Bernard A. Schopen has little time for the book because the protagonist is “impossible to take seriously, as is the novel he narrates.” He quotes with approval the New Yorker review which called the book, “very, very tough, and a little silly, too.” But Schopen sees merit as well.  Macdonald’s portrait of social conditions in his fictional town are “sharply etched and recognizably real.” The action flows naturally from the personality of the protagonist.  And, rarely in Macdonald’s work, the hand of coincidence lies lightly.


            “Blue City introduces the theme of exile and return, which Millar would develop with increasing complexity.”

Matthew Bruccoli otherwise did not care for the book, noting that the idealism of the narrator-hero is at odds with his frequent and sometimes gratuitous brutality.  He notes that Blue City appeared the same year as I, The Jury, by Mickey Spillane, a book that Macdonald detested.  Bruccoli speculates that in the future, Macdonald began to tone down the violence in his own books as a reaction.


      “Millar’s obligation to Hammett is not elegantly paid in Blue City, but the intention is robust.”

Michael Kreyling, in The Novels of Ross Macdonald, agrees with the other commentators about the flaws in the book, but sees promise as well.  He analyzes the book as a retelling of Hamlet, with the protagonist seeking to revenge the murder of his father.  A hard-boiled Hamlet sounds outlandish, but Wolfe backs up his theory with a lengthy textual analysis.  And we should keep in mind that whatever weaknesses he shows in his early books, Macdonald held a Ph.D. in English Literature and studied with W. H. Auden.  If anyone had the background to pull it off, he did.


                             “Blue City is too closely tied to the cult of the hard-boiled.”

Peter Wolfe, in Dreamers Who Live Their Dreams, disagrees with Schopen about the characters being well-drawn.  Wolfe is a close reader of Macdonald and has good things to say about most of his works.  Blue City, not so much.  Wolfe does not so much object to the violence, recognizing that a certain measure is inherent in the genre, but reacts to the hero the same way readers of Virgil react to how Aeneas is portrayed in the latter part of The Aeneid, “No real person, Johnny Weather is a metaphor for a kind of simplified maleness . . .  The unrealistic claims made for his powers rule out dramatic conflict.  Nobody stands a chance against him.”


                                          A word from the writer himself


“It was about a town where I had suffered, and several of the characters were based on people I hated . . . It was a substitute for a postwar nervous breakdown.”

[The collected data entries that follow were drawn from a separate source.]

(** Block sizes of a file of [N] bytes: how many, and the last one. *)
Lemma block_sizes (fuel : nat) (content : list byte) :
  (length content <= fuel)%nat ->
  let N := Z.of_nat (length content) in
  let sizes := map block_size (remainders fuel content) in
  Z.of_nat (length sizes) = (N + BLOCK_SIZE - 1) / BLOCK_SIZE /\
  last sizes
  = if N =? 0 then None
    else Some (if N mod BLOCK_SIZE =? 0 then BLOCK_SIZE else N mod BLOCK_SIZE).
Proof.
  revert content. induction fuel as [|fuel IH]; intros content Hfuel.
  - destruct content; [|cbn in Hfuel; lia]. by cbn.
  - destruct content as [|x content]; [by cbn|].
    cbn [remainders map]. set (l := x :: content) in *.
    specialize (IH (drop (Z.to_nat BLOCK_SIZE) l)).
    assert (Hl : (0 < length l)%nat) by (subst l; cbn; lia).
    rewrite length_drop in IH. cbn zeta in IH.
    destruct IH as [IHlen IHlast]; [unfold BLOCK_SIZE; lia|].
    cbn zeta. unfold block_size at 1 3. rewrite length_take.
    unfold BLOCK_SIZE in *.
    set (N := length l) in *. clearbody N.
    set (sizes := map block_size _) in *. clearbody sizes.
    destruct (Z.eqb_spec (Z.of_nat N) 0) as [E|_]; [lia|].
    split.
    + cbn [length]. rewrite Nat2Z.inj_succ, IHlen.
      destruct (le_lt_dec N 1024).
      * replace (Z.of_nat (N - Z.to_nat 1024)) with 0 by lia.
        change ((0 + 1024 - 1) / 1024) with 0.
        apply (Z.div_unique _ _ _ (Z.of_nat N - 1)); lia.
      * replace (Z.of_nat (N - Z.to_nat 1024)) with (Z.of_nat N - 1 * 1024) by lia.
        replace (Z.of_nat N - 1 * 1024 + 1024 - 1)
          with (Z.of_nat N + 1024 - 1 + (-1) * 1024) by lia.
        rewrite Z.div_add by lia. lia.
    + destruct (le_lt_dec N 1024).
      * replace (Z.of_nat (N - Z.to_nat 1024)) with 0 in IHlast by lia.
        cbn in IHlast. apply last_None in IHlast. subst sizes.
        cbn [last]. f_equal.
        replace (Z.of_nat (Z.to_nat 1024 `min` N)) with (Z.of_nat N) by lia.
        destruct (Z.eq_dec (Z.of_nat N) 1024) as [E|E].
        -- rewrite E. reflexivity.
        -- rewrite Z.mod_small by lia.
           destruct (Z.eqb_spec (Z.of_nat N) 0); lia.
      * replace (Z.of_nat (N - Z.to_nat 1024)) with (Z.of_nat N - 1 * 1024)
          in IHlast by lia.
        destruct (Z.eqb_spec (Z.of_nat N - 1 * 1024) 0) as [E|_]; [lia|].
        replace (Z.of_nat N - 1 * 1024) with (Z.of_nat N + (-1) * 1024)
          in IHlast by lia.
        rewrite Z.mod_add in IHlast by lia.
        rewrite <- IHlast. destruct sizes; [discriminate IHlast|reflexivity].
Qed.

Lemma copy_trace_shape (src dest pid : Z) (st : proc) :
  exists blocks ending,
    (copy src dest pid st).1
    = flat_map (block_events src dest pid) blocks ++ ending
    /\ (ending = [] \/ exists r, r <= 0 /\ ending = [ERead src BLOCK_SIZE r []]).
Proof.
  destruct (copy_cases src dest pid st)
    as (blocks & _ & [(rest & _ & H) | [(e & rest & _ & H) | (tail & _ & _ & H)]]);
    exists blocks; rewrite H; cbn [fst].
  - eexists. split; [reflexivity|]. right. exists 0. split; [lia|reflexivity].
  - eexists. split; [reflexivity|]. right. exists (-1). split; [lia|reflexivity].
  - exists []. split; [by rewrite app_nil_r|by left].
Qed.

Lemma blocks_trace_local (src dest pid : Z) (blocks : list (list byte))
    (ending t1 t2 : list event) (fd cnt n : Z) (d : list byte) :
  (ending = [] \/ exists r, r <= 0 /\ ending = [ERead src BLOCK_SIZE r []]) ->
  flat_map (block_events src dest pid) blocks ++ ending
  = t1 ++ ERead fd cnt n d :: t2 ->
  0 < n ->
  fd = src /\ cnt = BLOCK_SIZE /\ Z.of_nat (length d) = n /\
  exists t3,
    t2 = EPrintf Stdout fmt_progress [AInt pid; AInt n] :: EWrite dest d :: t3 /\
    (t3 = [] \/ exists n' d' t4, t3 = ERead src BLOCK_SIZE n' d' :: t4).
Proof.
  intros Hend. revert t1. induction blocks as [|b blocks IH]; intros t1 Heq Hn.
  - cbn [flat_map app] in Heq. destruct Hend as [-> | (r & Hr & ->)].
    + by destruct t1.
    + destruct t1 as [|e1 t1]; [|by destruct t1].
      injection Heq as <- <- <- <- <-. lia.
  - cbn [flat_map] in Heq. unfold block_events at 1 in Heq. cbn [app] in Heq.
    destruct t1 as [|e1 [|e2 [|e3 t1]]]; cbn [app] in Heq.
    + injection Heq as <- <- <- <- <-. repeat (split; [reflexivity|]).
      eexists. split; [reflexivity|].
      destruct blocks as [|b' blocks]; cbn [flat_map app].
      * destruct Hend as [-> | (r & _ & ->)]; [by left|right; by eexists _, _, _].
      * right. unfold block_events. cbn [app]. by eexists _, _, _.
    + discriminate.
    + discriminate.
    + injection Heq as _ _ _ Heq. by apply (IH t1).
Qed.

(** C4: in any run of [copy], every read with a positive count is followed
    at once by one progress line carrying the tag and that count and by a
    write of exactly the bytes read, then by the next read or nothing more;
    and child 1 reading a regular file of [N] bytes returns 0 after
    ceil(N / BLOCK_SIZE) progress lines (none when [N = 0]), the last one
    carrying [N mod BLOCK_SIZE], or [BLOCK_SIZE] when that is 0. *)
Theorem copy_writes_block_and_reports_progress :
  (forall (src dest pid : Z) (st : proc) (t1 t2 : list event)
          (fd cnt n : Z) (d : list byte),
     (copy src dest pid st).1 = t1 ++ ERead fd cnt n d :: t2 ->
     0 < n ->
     Z.of_nat (length d) = n /\
     exists t3,
       t2 = EPrintf Stdout fmt_progress [AInt pid; AInt n] :: EWrite dest d :: t3 /\
       (t3 = [] \/ exists n' d' t4, t3 = ERead src BLOCK_SIZE n' d' :: t4))
  /\
  (forall (argv : list string) (rd wr src e : Z) (content : list byte),
     0 <= src ->
     let N := Z.of_nat (length content) in
     let run := exec (main argv)
       (RPipeOk rd wr :: RFork 0 :: ROpen src e :: regular_file content) in
     run.2 = Some 0 /\
     Z.of_nat (length (progress_counts 1 run.1)) = (N + BLOCK_SIZE - 1) / BLOCK_SIZE /\
     last (progress_counts 1 run.1)
     = if N =? 0 then None
       else Some (if N mod BLOCK_SIZE =? 0 then BLOCK_SIZE else N mod BLOCK_SIZE)).
Proof.
  split.
  - intros src dest pid st t1 t2 fd cnt n d Heq Hn.
    destruct (copy_trace_shape src dest pid st) as (blocks & ending & Hshape & Hend).
    rewrite Hshape in Heq.
    destruct (blocks_trace_local _ _ _ _ _ _ _ _ _ _ _ Hend Heq Hn)
      as (_ & _ & Hlen & Ht3).
    by split.
  - intros argv rd wr src e content Hsrc N run. subst N run.
    unfold exec. rewrite main_child_1, child_1_code_copy by assumption.
    unfold regular_file. rewrite copy_run_eof by apply remainders_nonempty.
    cbn [fst snd fmap option_fmap option_map]. split; [reflexivity|].
    rewrite !progress_counts_app, progress_counts_blocks.
    unfold closing. cbn. rewrite !app_nil_r.
    by apply block_sizes.
Qed.

Lemma copy_progress_witness :
  let run := exec (main ["PipeCopy"; "in"; "out"]%string)
    (RPipeOk 3 4 :: RFork 0 :: ROpen 3 0 :: regular_file (replicate 2500 x41)) in
  run.2 = Some 0 /\
  Z.of_nat (length (progress_counts 1 run.1)) = (2500 + BLOCK_SIZE - 1) / BLOCK_SIZE /\
  last (progress_counts 1 run.1) = Some 452.
Proof.
  apply (proj2 copy_writes_block_and_reports_progress
           ["PipeCopy"; "in"; "out"]%string 3 4 3 0 (replicate 2500 x41)).
  lia.
Defined.

(** * Further properties of [main] and [copy] *)

(** ** Failure to create the pipe *)

(** X1: when [pipe] fails, [main] prints the pipe-failure line on the error
    stream and returns 1 without forking, opening or closing anything,
    whatever the kernel would have answered next. *)
Theorem pipe_failure_exits_before_fork
    (argv : list string) (e : Z) (s : list response) :
  exec (main argv) (RPipeFail e :: s)
  = ([EPipe (-1) (0, 0); EPrintf Stderr fmt_pipe_failed []], Some 1).
Proof. run_main. reflexivity. Qed.

(** ** What [copy] calls *)

Lemma emits_weaken (P Q : event -> Prop) {A} (m : M A) :
  (forall e, P e -> Q e) -> emits P m -> emits Q m.
Proof. intros HPQ Hm st. eapply Forall_impl; [apply Hm|exact HPQ]. Qed.

Lemma block_events_copy_event (src dest pid : Z) (b : list byte) :
  b <> [] -> Forall (copy_event src dest pid) (block_events src dest pid b).
Proof.
  intros Hb. pose proof (take_block_length b) as Hlen.
  pose proof (take_block_nonempty b Hb) as Hpos.
  unfold block_events. cbn zeta.
  apply Forall_cons. split; [|apply Forall_cons; split; [|apply Forall_cons; split]].
  - cbn. split; [reflexivity|]. split; [reflexivity|]. right. lia.
  - cbn. split; [reflexivity|]. split; [reflexivity|].
    eexists. split; [reflexivity|lia].
  - cbn. split; [reflexivity|lia].
  - constructor.
Qed.

Lemma blocks_copy_event (src dest pid : Z) (blocks : list (list byte)) :
  Forall (fun b => b <> []) blocks ->
  Forall (copy_event src dest pid) (flat_map (block_events src dest pid) blocks).
Proof.
  induction 1 as [|b blocks Hb _ IH]; [constructor|].
  cbn [flat_map]. apply Forall_app. split; [by apply block_events_copy_event|exact IH].
Qed.

Lemma emits_copy_event (src dest pid : Z) :
  emits (copy_event src dest pid) (copy src dest pid).
Proof.
  intros st.
  destruct (copy_cases src dest pid st)
    as (blocks & Hne & [(rest & _ & H) | [(e & rest & _ & H) | (tail & _ & _ & H)]]);
    rewrite H; cbn [fst].
  - apply Forall_app. split; [by apply blocks_copy_event|].
    apply Forall_cons. split; [|constructor].
    cbn. split; [reflexivity|]. split; [reflexivity|].
    right. unfold BLOCK_SIZE. split; [lia|reflexivity].
  - apply Forall_app. split; [by apply blocks_copy_event|].
    apply Forall_cons. split; [|constructor].
    cbn. split; [reflexivity|]. split; [reflexivity|]. by left.
  - by apply blocks_copy_event.
Qed.

(** X2: every call [copy] makes, on any script, is a read of exactly
    [BLOCK_SIZE] bytes from [src] (returning -1 or a count up to
    [BLOCK_SIZE] that is the number of bytes delivered), a progress line
    tagged [pid], or a write to [dest]; progress counts and writes are
    never empty and never exceed [BLOCK_SIZE]. *)
Theorem copy_calls_are_bounded (src dest pid : Z) (st : proc) :
  Forall (copy_event src dest pid) (copy src dest pid st).1.
Proof. apply emits_copy_event. Qed.

(** ** What [copy] forwards *)

Lemma bytes_read_app (fd : Z) (t1 t2 : list event) :
  bytes_read fd (t1 ++ t2) = bytes_read fd t1 ++ bytes_read fd t2.
Proof. apply flat_map_app. Qed.

Lemma bytes_written_app (fd : Z) (t1 t2 : list event) :
  bytes_written fd (t1 ++ t2) = bytes_written fd t1 ++ bytes_written fd t2.
Proof. apply flat_map_app. Qed.

Lemma bytes_read_blocks (src dest pid : Z) (blocks : list (list byte)) :
  bytes_read src (flat_map (block_events src dest pid) blocks)
  = flat_map (take (Z.to_nat BLOCK_SIZE)) blocks.
Proof.
  induction blocks as [|b blocks IH]; [reflexivity|].
  cbn [flat_map]. rewrite bytes_read_app, IH.
  unfold block_events, bytes_read. cbn [flat_map].
  by rewrite Z.eqb_refl, !app_nil_r.
Qed.

Lemma bytes_written_blocks (src dest pid : Z) (blocks : list (list byte)) :
  bytes_written dest (flat_map (block_events src dest pid) blocks)
  = flat_map (take (Z.to_nat BLOCK_SIZE)) blocks.
Proof.
  induction blocks as [|b blocks IH]; [reflexivity|].
  cbn [flat_map]. rewrite bytes_written_app, IH.
  unfold block_events, bytes_written. cbn [flat_map].
  by rewrite Z.eqb_refl, !app_nil_r.
Qed.

(** X3: on any script, the bytes [copy] hands to [write] for [dest] are,
    in order, exactly the bytes its reads from [src] delivered: nothing is
    dropped, duplicated or reordered, also when the loop ends in a read
    error or has not ended. *)
Theorem copy_forwards_what_it_reads (src dest pid : Z) (st : proc) :
  bytes_written dest (copy src dest pid st).1
  = bytes_read src (copy src dest pid st).1.
Proof.
  destruct (copy_cases src dest pid st)
    as (blocks & Hne & [(rest & _ & H) | [(e & rest & _ & H) | (tail & _ & _ & H)]]);
    rewrite H; cbn [fst];
    rewrite ?bytes_written_app, ?bytes_read_app,
      bytes_written_blocks, bytes_read_blocks;
    cbn; by rewrite ?Z.eqb_refl.
Qed.

(** ** From the source file to the destination file *)


Lemma closing_no_write (r file pipe_end en fd : Z) :
  bytes_written fd (closing r file pipe_end en) = [].
Proof. unfold closing. by destruct (r <? 0). Qed.



Lemma take_blocks_concat (blocks : list (list byte)) :
  Forall (fun b => b <> [] /\ Z.of_nat (length b) <= BLOCK_SIZE) blocks ->
  flat_map (take (Z.to_nat BLOCK_SIZE)) blocks = concat blocks.
Proof.
  induction 1 as [|b blocks [_ Hb] _ IH]; [reflexivity|].
  cbn [flat_map concat]. rewrite IH, take_ge; [reflexivity|].
  unfold BLOCK_SIZE in *. lia.
Qed.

Macdonald wrote the book partly as an experiment in style, and partly to put food on the table.  He did not include it on the list of books he was proud of.  It was written in only a month.  But some good came of it all.  When Macdonald’s first publisher declined the book, he wound up with a much better publishing house, Alfred A. Knopf.   That was the beginning of a relationship that would last for the rest of his career.


                                              Should we be talking about it?

It is impossible to appreciate the leap Macdonald made with The Chill unless we follow the steps of how he mastered his material.  Blue City is crude, but it is also vigorous and suspenseful, and it is the beginning of his lifelong obsession with homecoming and finding one’s place in the family.